TASK PROMPT:
Please set the lines down again exactly, from the top of the entries through the line that contains "when the generator fails. *)".

MATERIAL SHOWN:
(* ===== verification/ChallengeGenerator.v ===== *)
(** * ChallengeGenerator: fresh 256-bit challenges with a 30 s life

    Models windows/agent/ChallengeGenerator.cpp.  The record is a local variable
    whose arrays start indeterminate: they are an argument, because the code
    ignores the result of [GenerateRandomBytes] and returns them as they are
    when the generator fails. *)
From S2P Require Import Prelude Bytes Protocol Platform ChallengeStore CryptoEngine.

Definition with_rec_sessionId v (r : ChallengeRecord) : ChallengeRecord :=
  {| rec_sessionId := v; rec_deviceId := rec_deviceId r; rec_pcId := rec_pcId r;
     rec_challenge := rec_challenge r; creationTimestampMs := creationTimestampMs r;
     rec_expirationTimestampMs := rec_expirationTimestampMs r; state := state r |}.
Definition with_rec_challenge v (r : ChallengeRecord) : ChallengeRecord :=
  {| rec_sessionId := rec_sessionId r; rec_deviceId := rec_deviceId r; rec_pcId := rec_pcId r;
     rec_challenge := v; creationTimestampMs := creationTimestampMs r;
     rec_expirationTimestampMs := rec_expirationTimestampMs r; state := state r |}.
Definition with_ids dev pc (r : ChallengeRecord) : ChallengeRecord :=
  {| rec_sessionId := rec_sessionId r; rec_deviceId := dev; rec_pcId := pc;
     rec_challenge := rec_challenge r; creationTimestampMs := creationTimestampMs r;
     rec_expirationTimestampMs := rec_expirationTimestampMs r; state := state r |}.
Definition with_times created expires (r : ChallengeRecord) : ChallengeRecord :=
  {| rec_sessionId := rec_sessionId r; rec_deviceId := rec_deviceId r; rec_pcId := rec_pcId r;
     rec_challenge := rec_challenge r; creationTimestampMs := created;
     rec_expirationTimestampMs := expires; state := state r |}.

(** The arrays of the record have their declared sizes. *)
Record wf_record (r : ChallengeRecord) : Prop := {
  wfr_session : length (rec_sessionId r) = 16%nat;
  wfr_device : length (rec_deviceId r) = 16%nat;
  wfr_pc : length (rec_pcId r) = 16%nat;
  wfr_challenge : length (rec_challenge r) = 32%nat;
}.

Section Generator.
Context {W : Type} `{Cng W, Clock W}.

Definition GenerateChallenge (e : CryptoEngine) (deviceId pcId : list byte)
    (record : ChallengeRecord) : Proc W ChallengeRecord :=
  let record := with_ids deviceId pcId record in
  let* '(_, buf) := GenerateRandomBytes e (Some (rec_sessionId record)) UUID_SIZE in
  let record := with_rec_sessionId (default [] buf) record in
  let* '(_, buf) := GenerateRandomBytes e (Some (rec_challenge record)) CHALLENGE_SIZE in
  let record := with_rec_challenge (default [] buf) record in
  let* nowMs := pcall system_clock_ms in
  let record := with_times nowMs (u64 (nowMs + DEFAULT_CHALLENGE_TTL_MS)) record in
  pret (with_state OUTSTANDING record).

End Generator.

Section Laws.
Context {W : Type} `{HC : Cng W} `{HT : Clock W} `{HM : CngModel W} `{HL : !CngLaws W} `{HTL : !ClockLaws W}.
Implicit Types (w : W).

Lemma memcpy_whole buf src : length src = length buf -> memcpy_to buf 0 src = Def src.
Proof.
  intros L. unfold memcpy_to. replace (_ && _) with true by lia.
  change (Z.to_nat 0) with 0%nat. cbn [take app Nat.add].
  by rewrite drop_ge, app_nil_r by lia.
Qed.

Lemma random_spec e buf n w :
  n = Z.of_nat (length buf) -> 0 < n < 2 ^ 32 ->
  wp (GenerateRandomBytes e (Some buf) n) (fun r w' =>
    obj w' = obj w /\ exists out, r.2 = Some out /\ length out = length buf /\
    (r.1 = true -> exists hmac, obj w !! m_hRngAlg e = Some (AlgObj RNG hmac))) w.
Proof.
  intros -> Ln. unfold GenerateRandomBytes.
  replace (Z.of_nat (length buf) =? 0) with false by lia.
  apply wp_bind. eapply wp_lift.
  { rewrite wrap_small by lia. apply rd_slice_ok; lia. }
  rewrite Nat2Z.id, sub_all by done.
  apply wp_bind, wp_call. intros [st out] w' E.
  destruct (random_law (m_hRngAlg e) buf w) as (O & L & S). rewrite E in O, L, S.
  cbn [fst snd] in *. apply wp_bind. eapply wp_lift; [by apply memcpy_whole|].
  apply wp_ret. eauto.
Qed.

Lemma generate_spec e did pc r0 w :
  wf_record r0 -> length did = 16%nat -> length pc = 16%nat ->
  wp (GenerateChallenge e did pc r0) (fun r w' =>
    obj w' = obj w /\ wf_record r /\ rec_deviceId r = did /\ rec_pcId r = pc /\
    state r = OUTSTANDING /\ 0 <= creationTimestampMs r < 2 ^ 64 /\
    rec_expirationTimestampMs r = u64 (creationTimestampMs r + 30000)) w.
Proof.
  intros [S0 _ _ C0] Ld Lp. unfold GenerateChallenge. cbn zeta.
  eapply wp_seq; [apply random_spec; cbn; rewrite ?S0; done|].
  intros [b1 b] w1 (O1 & sid & Eb & L1 & _). cbn [snd] in Eb. subst b. cbn [default].
  eapply wp_seq; [apply random_spec; cbn; rewrite ?C0; done|].
  intros [b2 b] w2 (O2 & ch & Eb & L2 & _). cbn [snd] in Eb. subst b. cbn [default].
  apply wp_bind, wp_call. intros t w3 E3. pose proof (clock_range w2) as Rt.
  pose proof (clock_obj w2) as Ot. rewrite E3 in Rt, Ot. cbn [fst snd] in *.
  apply wp_ret. cbn. split; [congruence|]. split; [|done].
  cbn in L1, L2. split; cbn; congruence.
Qed.

End Laws.

(** The query that redeems a record. *)
Definition query_of (r : ChallengeRecord) : Query :=
  {| q_sessionId := rec_sessionId r; q_deviceId := rec_deviceId r;
     q_pcId := rec_pcId r; q_challenge := rec_challenge r |}.

(** * Properties *)

(** C39: the life of a challenge.  A generated challenge is outstanding, has the
    declared sizes and ids, and, once added to any store, is redeemed by its own
    ids at time [t] iff [t] is at most 30 000 ms after its creation (for clocks
    whose readings stay below 2^64 - 30000), and otherwise refused as expired
    (at [t] equal to the expiry it is accepted, where docs/protocol.md asks for an
    earlier time); the generator leaks no CNG object even when the random source fails. *)
Theorem challenge_lifetime {W} `{HC : Cng W} `{HT : Clock W} `{HM : CngModel W}
    `{HL : !CngLaws W} `{HTL : !ClockLaws W} e did pc r0 s (w : W) :
  wf_record r0 -> length did = 16%nat -> length pc = 16%nat ->
  wp (GenerateChallenge e did pc r0) (fun r w' =>
    obj w' = obj w /\ wf_record r /\ rec_deviceId r = did /\ rec_pcId r = pc /\
    (creationTimestampMs r + 30000 < 2 ^ 64 -> forall t,
     (ValidateAndConsumeChallenge (query_of r) t (AddChallenge r s)).1 =
       if t <=? creationTimestampMs r + 30000 then SUCCESS else CHALLENGE_EXPIRED)) w.
Proof.
  intros Wf Ld Lp. eapply wp_mono; [by apply generate_spec|].
  intros r w' (O & Wr & D & P & S & Rc & Ex). do 4 (split; [done|]). intros Lt t.
  rewrite VAC_verdict. unfold AddChallenge. cbn [q_sessionId query_of].
  rewrite lookup_insert_eq. cbn [fst]. rewrite wrap_small in Ex by lia.
  destruct (Z.leb_spec t (creationTimestampMs r + 30000)).
  - apply verdict_success. cbn. rewrite Ex. done.
  - apply verdict_expired. right. rewrite Ex. split; [done | lia].
Qed.

(** * Witness *)
From S2P Require Import Simulator.

Lemma challenge_lifetime_witness :
  wp (GenerateChallenge demo_engine (replicate 16 x01) (replicate 16 x02) demo_record) (fun r w' =>
    obj w' = obj demo_world /\ wf_record r /\ rec_deviceId r = replicate 16 x01 /\
    rec_pcId r = replicate 16 x02 /\
    (creationTimestampMs r + 30000 < 2 ^ 64 -> forall t,
     (ValidateAndConsumeChallenge (query_of r) t (AddChallenge r ∅)).1 =
       if t <=? creationTimestampMs r + 30000 then SUCCESS else CHALLENGE_EXPIRED)) demo_world.
Proof.
  assert (Wr : wf_record demo_record) by (split; reflexivity).
  exact (challenge_lifetime demo_engine (replicate 16 x01) (replicate 16 x02) demo_record ∅ demo_world
           Wr eq_refl eq_refl).
Defined.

WRITTEN REPLY:
(* ===== verification/ChallengeGenerator.v ===== *)
(** * ChallengeGenerator: fresh 256-bit challenges with a 30 s life

    Models windows/agent/ChallengeGenerator.cpp.  The record is a local variable
    whose arrays start indeterminate: they are an argument, because the code
    ignores the result of [GenerateRandomBytes] and returns them as they are
    when the generator fails. *)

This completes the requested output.